ガイド
高山稲荷神社は、青森県つがる市の高山の地に位置する神社です。標高約22メートルの地にあり、五穀豊穣、海上安全、商売繁盛を司る神様として古くから信仰を集めてきました。境内には朱色の千本鳥居が連なり、神様と人々をつなぐ道として知られています。自然豊かな環境の中に佇む社殿は、訪れる人々に静謐な時間を提供します。
神社の創建は鎌倉から室町時代にかけてと伝えられています。歴史的な背景として、かつての赤穂藩に関連する伝承があり、藩士によって大切に守られてきた歴史を持っています。また、周辺には1889年の米船チェスボロー号の事故を伝える慰霊碑もあり、地域の歴史や自然との関わりを象徴する場所となっています。地域では、馬と稲荷大神の深い繋がりを祝う行事なども大切に受け継がれています。

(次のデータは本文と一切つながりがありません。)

(** X15: a neighbourhood that holds a mission of identifier 3 or more for
    which a coefficient stack has no layer makes the whole call fail; no
    partial correction is returned. *)
Theorem normalize_seasonal_missing_layer (hs : list flt) (m : Z) :
  In m ms -> (3 <= m)%Z ->
  (length C0 <= Z.to_nat m)%nat \/ (length C1 <= Z.to_nat m)%nat ->
  exists e,
    normalize_seasonal np_sqrt sin_2pi cos_2pi map_coordinates
                       xs ys ts hs ms Xm Ym C0 C1 = Raise e.
Proof.
  intros Hin Hm Hlen. unfold normalize_seasonal.
  apply (normalize_loop_missing_layer (unique ms) m); try assumption.
  apply unique_In, Hin.
Qed.

(** The entry that the mission's own pass writes. *)
Lemma normalize_mission_step (h h' : list flt) (m' m : Z) (k : nat) (t : Q)
    (c0r c1r c0m c1m : flt) :
  length ts = length ms -> length h = length ms ->
  normalize_mission np_sqrt sin_2pi cos_2pi map_coordinates
                    xs ys ts ms Xm Ym C0 C1
      (reference_layer C0) (reference_layer C1) h m' = Ok h' ->
  nth_error ms k = Some m -> nth_error ts k = Some t -> (3 <= m)%Z ->
  mission_coefficients map_coordinates xs ys ms Xm Ym C0 C1
      (reference_layer C0) (reference_layer C1) m
  = Ok (c0r, c1r, c0m, c1m) ->
  ratio_gt_one (amplitude np_sqrt c0r c1r) (amplitude np_sqrt c0m c1m) = false ->
  length h' = length ms
  /\ nth_error h' k
     = if (m =? m')%Z
       then Some (fmul (scale_deficit (amplitude np_sqrt c0r c1r)
                                      (amplitude np_sqrt c0m c1m))
                       (fadd (fmul c0m (Some (sin_2pi (t - 0))))
                             (fmul c1m (Some (cos_2pi (t - 0))))))
       else nth_error h k.
Proof.
  intros Lt Lh Hrun Hk Ht Hm Hc Hr. unfold normalize_mission in Hrun.
  destruct (m' <? 3)%Z eqn:Eref.
  { injection Hrun as <-. split; [assumption|].
    destruct (m =? m')%Z eqn:Em; [|reflexivity].
    apply Z.eqb_eq in Em. apply Z.ltb_lt in Eref. lia. }
  destruct (mission_coefficients map_coordinates xs ys ms Xm Ym C0 C1
      (reference_layer C0) (reference_layer C1) m')
    as [[[[a0 a1] b0] b1]|e] eqn:Ec; simpl in Hrun; [|discriminate].
  destruct (ratio_gt_one (amplitude np_sqrt a0 a1) (amplitude np_sqrt b0 b1))
    eqn:Egt.
  { injection Hrun as <-. split; [assumption|].
    destruct (m =? m')%Z eqn:Em; [|reflexivity].
    apply Z.eqb_eq in Em. subst m'. rewrite Hc in Ec.
    injection Ec as <- <- <- <-. congruence. }
  injection Hrun as <-. split; [now apply map3_length|].
  destruct (map3_nth_error
              (fun v t0 old =>
                 if (v =? m')%Z
                 then fmul (scale_deficit (amplitude np_sqrt a0 a1)
                                          (amplitude np_sqrt b0 b1))
                           (fadd (fmul b0 (Some (sin_2pi (t0 - 0))))
                                 (fmul b1 (Some (cos_2pi (t0 - 0)))))
                 else old)
              ms ts h k m Lt Lh Hk) as [t' [old [Ht' [Hold ->]]]].
  rewrite Ht in Ht'. injection Ht' as <-.
  destruct (m =? m')%Z eqn:Em; [|now rewrite Hold].
  apply Z.eqb_eq in Em. subst m'. rewrite Hc in Ec.
  injection Ec as <- <- <- <-. reflexivity.
Qed.

Lemma normalize_loop_writes (mi : list Z) (m : Z) (k : nat) (t : Q)
    (c0r c1r c0m c1m : flt) :
  length ts = length ms ->
  nth_error ms k = Some m -> nth_error ts k = Some t -> (3 <= m)%Z ->
  mission_coefficients map_coordinates xs ys ms Xm Ym C0 C1
      (reference_layer C0) (reference_layer C1) m
  = Ok (c0r, c1r, c0m, c1m) ->
  ratio_gt_one (amplitude np_sqrt c0r c1r) (amplitude np_sqrt c0m c1m) = false ->
  let target :=
    Some (fmul (scale_deficit (amplitude np_sqrt c0r c1r)
                              (amplitude np_sqrt c0m c1m))
               (fadd (fmul c0m (Some (sin_2pi (t - 0))))
                     (fmul c1m (Some (cos_2pi (t - 0)))))) in
  forall h h',
    length h = length ms ->
    normalize_loop np_sqrt sin_2pi cos_2pi map_coordinates
                   xs ys ts ms Xm Ym C0 C1
      (reference_layer C0) (reference_layer C1) h mi = Ok h' ->
    (In m mi \/ nth_error h k = target) -> nth_error h' k = target.
Proof.
  intros Lt Hk Ht Hm Hc Hr target.
  induction mi as [|m' mi IH]; intros h h' Lh Hrun Hor;
    cbn [normalize_loop] in Hrun.
  - injection Hrun as <-. destruct Hor as [[]|H]. exact H.
  - destruct (normalize_mission np_sqrt sin_2pi cos_2pi map_coordinates
                xs ys ts ms Xm Ym C0 C1
      (reference_layer C0) (reference_layer C1) h m') as [h1|e] eqn:E1;
      cbn [bind] in Hrun; [|discriminate].
    destruct (normalize_mission_step h h1 m' m k t c0r c1r c0m c1m
                Lt Lh E1 Hk Ht Hm Hc Hr) as [L1 N1].
    apply (IH h1 h' L1 Hrun).
    destruct (m =? m')%Z eqn:Em.
    + right. exact N1.
    + apply Z.eqb_neq in Em. destruct Hor as [[Heq|Hin]|Hh].
      * congruence.
      * left. exact Hin.
      * right. rewrite N1. exact Hh.
Qed.

(** X16: an observation of a mission of identifier 3 or more whose amplitude
    quotient is not above one gets the correction
    [(1 - a_ref / a_sat) * (c0m * sin(2 pi t) + c1m * cos(2 pi t))] evaluated
    at its own time, whatever the other missions of the neighbourhood. *)
Theorem normalize_seasonal_correction (hs h_out : list flt) (k : nat) (m : Z)
    (t : Q) (c0r c1r c0m c1m : flt) :
  length ts = length ms -> length hs = length ms ->
  normalize_seasonal np_sqrt sin_2pi cos_2pi map_coordinates
                     xs ys ts hs ms Xm Ym C0 C1 = Ok h_out ->
  nth_error ms k = Some m -> nth_error ts k = Some t -> (3 <= m)%Z ->
  mission_coefficients map_coordinates xs ys ms Xm Ym C0 C1
      (reference_layer C0) (reference_layer C1) m
  = Ok (c0r, c1r, c0m, c1m) ->
  ratio_gt_one (amplitude np_sqrt c0r c1r) (amplitude np_sqrt c0m c1m) = false ->
  nth_error h_out k
  = Some (fmul (scale_deficit (amplitude np_sqrt c0r c1r)
                              (amplitude np_sqrt c0m c1m))
               (fadd (fmul c0m (Some (sin_2pi (t - 0))))
                     (fmul c1m (Some (cos_2pi (t - 0)))))).
Proof.
  intros Lt Lh Hrun Hk Ht Hm Hc Hr. unfold normalize_seasonal in Hrun.
  apply (normalize_loop_writes (unique ms) m k t c0r c1r c0m c1m Lt Hk Ht Hm
           Hc Hr (map (fun _ => Some 0) hs) h_out).
  - now rewrite length_map.
  - exact Hrun.
  - left. apply unique_In. eapply nth_error_In. exact Hk.
Qed.

(** X17: where both the reference and the mission amplitude are zero the
    quotient is [0 / 0]: every observation of that mission gets a NaN
    correction. *)
Theorem normalize_seasonal_zero_amplitudes (hs h_out : list flt) (k : nat)
    (m : Z) (t r s : Q) (c0r c1r c0m c1m : flt) :
  length ts = length ms -> length hs = length ms ->
  normalize_seasonal np_sqrt sin_2pi cos_2pi map_coordinates
                     xs ys ts hs ms Xm Ym C0 C1 = Ok h_out ->
  nth_error ms k = Some m -> nth_error ts k = Some t -> (3 <= m)%Z ->
  mission_coefficients map_coordinates xs ys ms Xm Ym C0 C1
      (reference_layer C0) (reference_layer C1) m
  = Ok (c0r, c1r, c0m, c1m) ->
  amplitude np_sqrt c0r c1r = Some r -> r == 0 ->
  amplitude np_sqrt c0m c1m = Some s -> s == 0 ->
  nth_error h_out k = Some nan.
Proof.
  intros Lt Lh Hrun Hk Ht Hm Hc Hr Hr0 Hs Hs0. unfold normalize_seasonal in Hrun.
  assert (Hgt : ratio_gt_one (amplitude np_sqrt c0r c1r)
                             (amplitude np_sqrt c0m c1m) = false).
  { rewrite Hr, Hs. unfold ratio_gt_one. apply Qeq_eq_bool in Hs0.
    rewrite Hs0. unfold Qlt_bool. apply negb_false_iff, Qle_bool_iff. lra. }
  rewrite (normalize_loop_writes (unique ms) m k t c0r c1r c0m c1m Lt Hk Ht Hm
             Hc Hgt (map (fun _ => Some 0) hs) h_out).
  - rewrite Hr, Hs. unfold scale_deficit. apply Qeq_eq_bool in Hs0.
    rewrite Hs0. reflexivity.
  - now rewrite length_map.
  - exact Hrun.
  - left. apply unique_In. eapply nth_error_In. exact Hk.
Qed.

End SeasonalMore.

Lemma normalize_seasonal_reference_only_witness :
  normalize_seasonal sqrt_approx sin_2pi_approx cos_2pi_approx map_nearest
                     [0; 0; 0] [0; 0; 0] [2000; 2001; 2002]
                     [Some 1; Some 2; Some 3] [1; 2; 0]%Z
                     unit_X unit_Y sample_C0 sample_C1
  = Ok [Some 0; Some 0; Some 0].
Proof.
  apply (normalize_seasonal_reference_only sqrt_approx sin_2pi_approx
           cos_2pi_approx map_nearest [0; 0; 0] [0; 0; 0] [2000; 2001; 2002]
           [1; 2; 0]%Z unit_X unit_Y sample_C0 sample_C1
           [Some 1; Some 2; Some 3]).
  intros m [<-|[<-|[<-|[]]]]; lia.
Defined.

Lemma normalize_seasonal_missing_layer_witness :
  exists e,
    normalize_seasonal sqrt_approx sin_2pi_approx cos_2pi_approx map_nearest
                       [0; 0; 0; 0] [0; 0; 0; 0] season_ts season_hs season_ms
                       unit_X unit_Y (firstn 4 sample_C0) sample_C1
    = Raise e.
Proof.
  apply (normalize_seasonal_missing_layer sqrt_approx sin_2pi_approx
           cos_2pi_approx map_nearest [0; 0; 0; 0] [0; 0; 0; 0] season_ts
           season_ms unit_X unit_Y (firstn 4 sample_C0) sample_C1 season_hs 4%Z).
  - simpl. auto.
  - lia.
  - left. simpl. lia.
Defined.

Lemma normalize_seasonal_correction_witness :
  exists h_out,
    normalize_seasonal sqrt_approx sin_2pi_approx cos_2pi_approx map_nearest
                       [0; 0; 0; 0] [0; 0; 0; 0] season_ts season_hs season_ms
                       unit_X unit_Y sample_C0 sample_C1 = Ok h_out
    /\ nth_error h_out 3
       = Some (fmul (scale_deficit (amplitude sqrt_approx (Some 3) (Some 0))
                                   (amplitude sqrt_approx (Some 5) (Some 0)))
                    (fadd (fmul (Some 5)
                                (Some (sin_2pi_approx (2000 + 1 / 8 - 0))))
                          (fmul (Some 0)
                                (Some (cos_2pi_approx (2000 + 1 / 8 - 0)))))).
Proof.
  destruct (normalize_seasonal sqrt_approx sin_2pi_approx cos_2pi_approx
              map_nearest [0; 0; 0; 0] [0; 0; 0; 0] season_ts season_hs
              season_ms unit_X unit_Y sample_C0 sample_C1)
    as [h_out|e] eqn:Hrun; [|vm_compute in Hrun; discriminate].
  exists h_out. split; [reflexivity|].
  apply (normalize_seasonal_correction sqrt_approx sin_2pi_approx
           cos_2pi_approx map_nearest [0; 0; 0; 0] [0; 0; 0; 0] season_ts
           season_ms unit_X unit_Y sample_C0 sample_C1 season_hs h_out 3 4%Z).
  - reflexivity.
  - reflexivity.
  - exact Hrun.
  - reflexivity.
  - reflexivity.
  - lia.
  - vm_compute. reflexivity.
  - vm_compute. reflexivity.
Defined.

Lemma normalize_seasonal_zero_amplitudes_witness :
  exists h_out,
    normalize_seasonal sqrt_approx sin_2pi_approx cos_2pi_approx map_nearest
                       [0] [0] [2000] [Some 1] [3]%Z unit_X unit_Y
                       [flat 0; flat 0; flat 0; flat 0]
                       [flat 0; flat 0; flat 0; flat 0] = Ok h_out
    /\ nth_error h_out 0 = Some nan.
Proof.
  destruct (normalize_seasonal sqrt_approx sin_2pi_approx cos_2pi_approx
              map_nearest [0] [0] [2000] [Some 1] [3]%Z unit_X unit_Y
              [flat 0; flat 0; flat 0; flat 0]
              [flat 0; flat 0; flat 0; flat 0])
    as [h_out|e] eqn:Hrun; [|vm_compute in Hrun; discriminate].
  exists h_out. split; [reflexivity|].
  apply (normalize_seasonal_zero_amplitudes sqrt_approx sin_2pi_approx
           cos_2pi_approx map_nearest [0] [0] [2000] [3]%Z unit_X unit_Y
           [flat 0; flat 0; flat 0; flat 0] [flat 0; flat 0; flat 0; flat 0]
           [Some 1] h_out 0 3%Z 2000 (sqrt_approx (0 * 0 + 0 * 0))
           (sqrt_approx (0 * 0 + 0 * 0)) (Some 0) (Some 0) (Some 0) (Some 0)).
  - reflexivity.
  - reflexivity.
  - exact Hrun.
  - reflexivity.
  - reflexivity.
  - lia.
  - vm_compute. reflexivity.
  - reflexivity.
  - reflexivity.
  - reflexivity.
  - reflexivity.
Defined.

最大の景観は、境内へと続く朱色の千本鳥居です。連続する鳥居が作り出す色彩のコントラストは、写真撮影のスポットとしても知られています。また、境内には大鳥居をはじめ、拝殿、三王神社、龍神宮などの複数の社があり、それぞれが独自の役割を持っています。季節ごとに表情を変える境内の風景や、歴史を感じさせる建築物も見どころの一つです。
神社は年中無休で開門しており、基本的には午前9時から午後5時までの時間帯に参拝が可能です。季節としては、5月頃の美しい時期や、夏季に行われる祭事の時期が注目されます。特に7月には「神賑行事」が行われ、音楽の奉納や季節限定の特別御朱印、風鈴の設置などが予定されることがあります。また、9月には月次祭や例大祭が行われ、季節の移ろいと共に異なる神事の様子を観察できます。

文化体験として、切り絵を用いた御朱印ワークショップが開催されることがあります。切り絵作家による指導のもと、季節のモチーフ(馬や藤など)を用いた作品制作が行われ、完成した作品と共に特別な御朱印を授与される体験は、日本の伝統工芸に触れる貴重な機会となります。また、季節の祭事では、神楽の奉納や伝統的な行事を通じて、地域の信仰文化を深く知ることができます。
神社のすぐそばには、チェスボロー号遭難慰霊碑が建立されており、歴史的な出来事に触れることができます。また、高山展望台や七里長浜といった周辺の自然豊かなスポットも、地域を巡る観光ルートの一部として組み込むことができます。

参拝の際は、歩きやすい靴での訪問を推奨します。境内には階段や坂道があるため、足元に注意が必要です。また、ペットの同伴は禁止されているため、注意してください。写真撮影については、マナーを守った上であれば自由に行うことができます。ご祈祷を希望する場合は、当日のお申し込みが可能ですが、団体での場合は事前連絡が推奨されます。